22 Antibiotics for bronchitis normally range from $18 - $40, depending on dosage.
These portrayals illustrate for the first time the real effects of Pataki's budget proposal on New York City working families, college students, and the poor. The sweeping generalizations currently defining the budget debate disguise the simple fact that New Yorkers will be forced to pay thousands of dollars to make up for Pataki's past mistakes and broken promises. This analysis illustrates in clear terms what Pataki is asking New York City residents to sacrifice in order to balance the State's budget.
For the City that drives the economic engine of the State, Pataki's budget is clearly overly burdensome and unfair. By increasing regressive taxes and out-of-pocket costs for average New Yorkers, Pataki's budget proposals decimate the financial safety nets for New Yorkers already threatened by his spending cuts. Pataki goes even further to hurt the lives of New York City families, refusing to consider Mayor Bloomberg's request for $2 billion in aid from the State to help with New York City's budget crisis. Instead, Governor Pataki only offers a meager $439 million in net aid, most of which is in the form of one-shots that will only hurt the future economy.

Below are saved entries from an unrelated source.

(** The sum a receiver checks is unchanged modulo 65535. *)
Lemma tp_out_sum proto old new tp : is_bytes tp -> tp_ok proto tp = true ->
  proto = IPPROTO_TCP \/ proto = IPPROTO_UDP -> in_width 32 old -> 0 <= new < 2 ^ 32 - 65535 ->
  (new + wsum (tp_out proto old new tp)) mod 65535 = (old + wsum tp) mod 65535.
Proof.
  intros Hb Hok Hp Ho Hn. destruct (tp_ok_length _ _ Hok) as [HT HU].
  assert (HC : forall off, (off + 2 <= length tp)%nat -> in_width 16 (le (sub off 2 tp))).
  { intros off Hl. apply (le_width _ 2); [by apply sub_bytes|by apply sub_length]. }
  unfold tp_out. destruct Hp as [-> | ->]; cbn [Z.eqb Pos.eqb IPPROTO_TCP IPPROTO_UDP].
  - specialize (HT eq_refl). rewrite wsum_splice; [|done|by exists 8%nat|unfold TCP_CHECK; lia].
    rewrite (le_small 2) by apply AdjustChecksum_width.
    pose proof (AdjustChecksum_mod (le (sub TCP_CHECK 2 tp)) old new ltac:(apply HC; unfold TCP_CHECK; lia) Ho Hn). div_mod_lia.
  - specialize (HU eq_refl). rewrite wsum_splice; [|done|by exists 3%nat|unfold UDP_CHECK; lia].
    destruct (adjusted_udp_spec (le (sub UDP_CHECK 2 tp)) old new) as (HW & _ & HM);
      [apply HC; unfold UDP_CHECK; lia|done|done|]. rewrite (le_small 2) by exact HW. div_mod_lia.
Qed.

(** The pseudo-headers stay far from the overflow of their 32-bit sums. *)
Definition short (l : bytes) : Prop := is_bytes l /\ (length l <= 16)%nat.

Lemma le_bytes_short n x : (n <= 16)%nat -> short (le_bytes n x).
Proof. intros H. split; [apply le_bytes_ok|by rewrite le_bytes_length]. Qed.

Lemma add_four a b c d : short a -> short b -> short c -> short d ->
  AddChecksum (AddChecksum (AddChecksum (AddChecksum 0 a) b) c) d = wsum a + wsum b + wsum c + wsum d /\
  0 <= wsum a + wsum b + wsum c + wsum d <= 2228224.
Proof.
  assert (HS : forall l, short l -> 0 <= wsum l <= 557056).
  { intros l [Hl Hn]. pose proof (wsum_bound l Hl). lia. }
  assert (HA : forall s l, 0 <= s <= 2228224 -> short l -> AddChecksum s l = s + wsum l).
  { intros s l Hs [Hl Hn]. apply AddChecksum_exact; unfold in_width; (done || lia). }
  intros Ha Hb Hc Hd. pose proof (HS a Ha). pose proof (HS b Hb). pose proof (HS c Hc). pose proof (HS d Hd).
  rewrite (HA 0 a) by (done || lia). rewrite (HA _ b) by (done || lia).
  rewrite (HA _ c) by (done || lia). rewrite (HA _ d) by (done || lia). lia.
Qed.

Lemma CalV4PseudoHeaderChecksum_sum h l pr :
  CalV4PseudoHeaderChecksum h l pr = wsum (le_bytes 4 (saddr h)) + wsum (le_bytes 4 (daddr h)) +
    wsum (le_bytes 2 (htons (u16 l))) + wsum (le_bytes 2 (htons pr)) /\
  0 <= CalV4PseudoHeaderChecksum h l pr <= 2228224.
Proof.
  unfold CalV4PseudoHeaderChecksum.
  destruct (add_four (le_bytes 4 (saddr h)) (le_bytes 4 (daddr h)) (le_bytes 2 (htons (u16 l))) (le_bytes 2 (htons pr)))
    as [-> ?]; [apply le_bytes_short; lia..|done].
Qed.

Lemma CalV6PseudoHeaderChecksum_sum h l pr : short (ip6_src h) -> short (ip6_dst h) ->
  CalV6PseudoHeaderChecksum h l pr = wsum (ip6_src h) + wsum (ip6_dst h) +
    wsum (le_bytes 4 (htonl (u32 l))) + wsum (le_bytes 4 (htonl pr)) /\
  0 <= CalV6PseudoHeaderChecksum h l pr <= 2228224.
Proof.
  intros Hs Hd. unfold CalV6PseudoHeaderChecksum.
  destruct (add_four (ip6_src h) (ip6_dst h) (le_bytes 4 (htonl (u32 l))) (le_bytes 4 (htonl pr)))
    as [-> ?]; [done|done|apply le_bytes_short; lia..|done].
Qed.

(** ** The converted packet *)

(** The buffers of the outer packet before and after its transport part, for
    an IP header of [n] bytes and the fragment header [fb]. *)
Definition begun (n : nat) (fb : bytes) : conv :=
  mkConv [[]; []; fb; []; []; []; []; []] [0; n; length fb; 0; 0; 0; 0; 0]%nat 0.
Definition filled (n : nat) (fb hb tph pay : bytes) : conv :=
  mkConv [[]; hb; fb; tph; []; []; []; pay] [0; n; length fb; length tph; 0; 0; 0; length pay]%nat 8.

(** The transport conversions that do not depend on the direction. *)
Definition convert_tp (proto old new : Z) (pos : nat) (tp : bytes) (c : conv) : option (Z * conv) :=
  if proto =? IPPROTO_TCP then ConvertTcpPacket (pos + IP_TP_PACKET_POSITION_DELTA) tp old new c
  else if proto =? IPPROTO_UDP then ConvertUdpPacket (pos + IP_TP_PACKET_POSITION_DELTA) tp old new c
  else if (proto =? IPPROTO_GRE) || (proto =? IPPROTO_ESP) then Some (NETMANAGER_SUCCESS, WritePayload pos tp c)
  else Some (NETMANAGER_ERR_INVALID_PARAMETER, c).

Lemma convert_tp_filled proto old new n fb tp : tp_ok proto tp = true ->
  exists tph pay, convert_tp proto old new CLATD_IPHDR tp (begun n fb) = Some (NETMANAGER_SUCCESS, filled n fb [] tph pay) /\
    tph ++ pay = tp_out proto old new tp.
Proof.
  unfold tp_ok, convert_tp, tp_out. intros H. destruct (Z.eqb_spec proto IPPROTO_TCP).
  { apply bool_decide_eq_true_1 in H. unfold ConvertTcpPacket. rewrite H. cbn [mbind option_bind negb].
    destruct (tcp_valid_inv tp H) as (doff & -> & Hd). cbn [mbind option_bind].
    set (k := Z.to_nat (doff * WORD_32BIT_IN_BYTE_UNIT)) in *.
    set (b := le_bytes 2 _). assert (Hb : length b = 2%nat) by apply le_bytes_length.
    exists (splice TCP_CHECK b (take k tp)), (drop k tp). split.
    - unfold filled. rewrite splice_length by (rewrite Hb, length_take; unfold TCP_CHECK; lia).
      rewrite length_take, length_drop, Nat.min_l by lia. done.
    - apply splice_take. rewrite Hb. unfold TCP_CHECK. lia. }
  destruct (Z.eqb_spec proto IPPROTO_UDP).
  { apply andb_prop in H as [H1 H2]. apply Nat.leb_le in H1. apply negb_true_iff in H2.
    unfold ConvertUdpPacket. rewrite (proj2 (Nat.ltb_ge _ _)) by lia. rewrite H2. cbn [mbind option_bind].
    fold (adjusted_udp (le (sub UDP_CHECK 2 tp)) old new).
    set (b := le_bytes 2 (adjusted_udp _ _ _)). assert (Hb : length b = 2%nat) by apply le_bytes_length.
    exists (splice UDP_CHECK b (take UDPHDR_SIZE tp)), (drop UDPHDR_SIZE tp). split.
    - unfold filled. rewrite splice_length by (rewrite Hb, length_take; unfold UDP_CHECK, UDPHDR_SIZE in *; lia).
      rewrite length_take, length_drop, Nat.min_l by lia. done.
    - apply splice_take. rewrite Hb. unfold UDP_CHECK, UDPHDR_SIZE. lia. }
  rewrite H. by exists [], tp.
Qed.

Lemma filled_length n fb hb tph pay :
  GetIovPacketLength CLATD_IPHDR (filled n fb hb tph pay) = u16 (Z.of_nat (length fb + length (tph ++ pay))).
Proof. unfold GetIovPacketLength, filled. cbn. rewrite length_app. do 2 f_equal. lia. Qed.

Lemma filled_packet n fb hb tph pay : length hb = n ->
  GetConvertedPacket (set_buf CLATD_IPHDR hb (filled n fb [] tph pay)) = hb ++ fb ++ tph ++ pay.
Proof.
  intros <-. unfold GetConvertedPacket, filled, set_buf. cbn. by rewrite !firstn_all, app_nil_r.
Qed.

Definition local_ok (g : config) : Prop :=
  in_width 32 (localV4Addr_ g) /\ is_bytes (localV6Addr_ g) /\ is_bytes (prefixAddr_ g) /\
  length (localV6Addr_ g) = 16%nat /\ length (prefixAddr_ g) = 16%nat.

It is time to stop adopting policies that balance the budget by crippling New York City. Nor can Pataki continue to support a budgetary plan that hurts those least able to afford it - our working- and middle-class families, students, and the poor. Reasonable alternatives to the Governor's proposed budget exist, and there must be careful analysis of each of those options to protect New York City and the lives of New York City families who are struggling to succeed in these difficult times. People like Ms. Anderson, the Robertsons, the Kramers, Ms. Delmonico, and Ms. Garcia should not have to bear the brunt of Pataki's fiscal irresponsibility.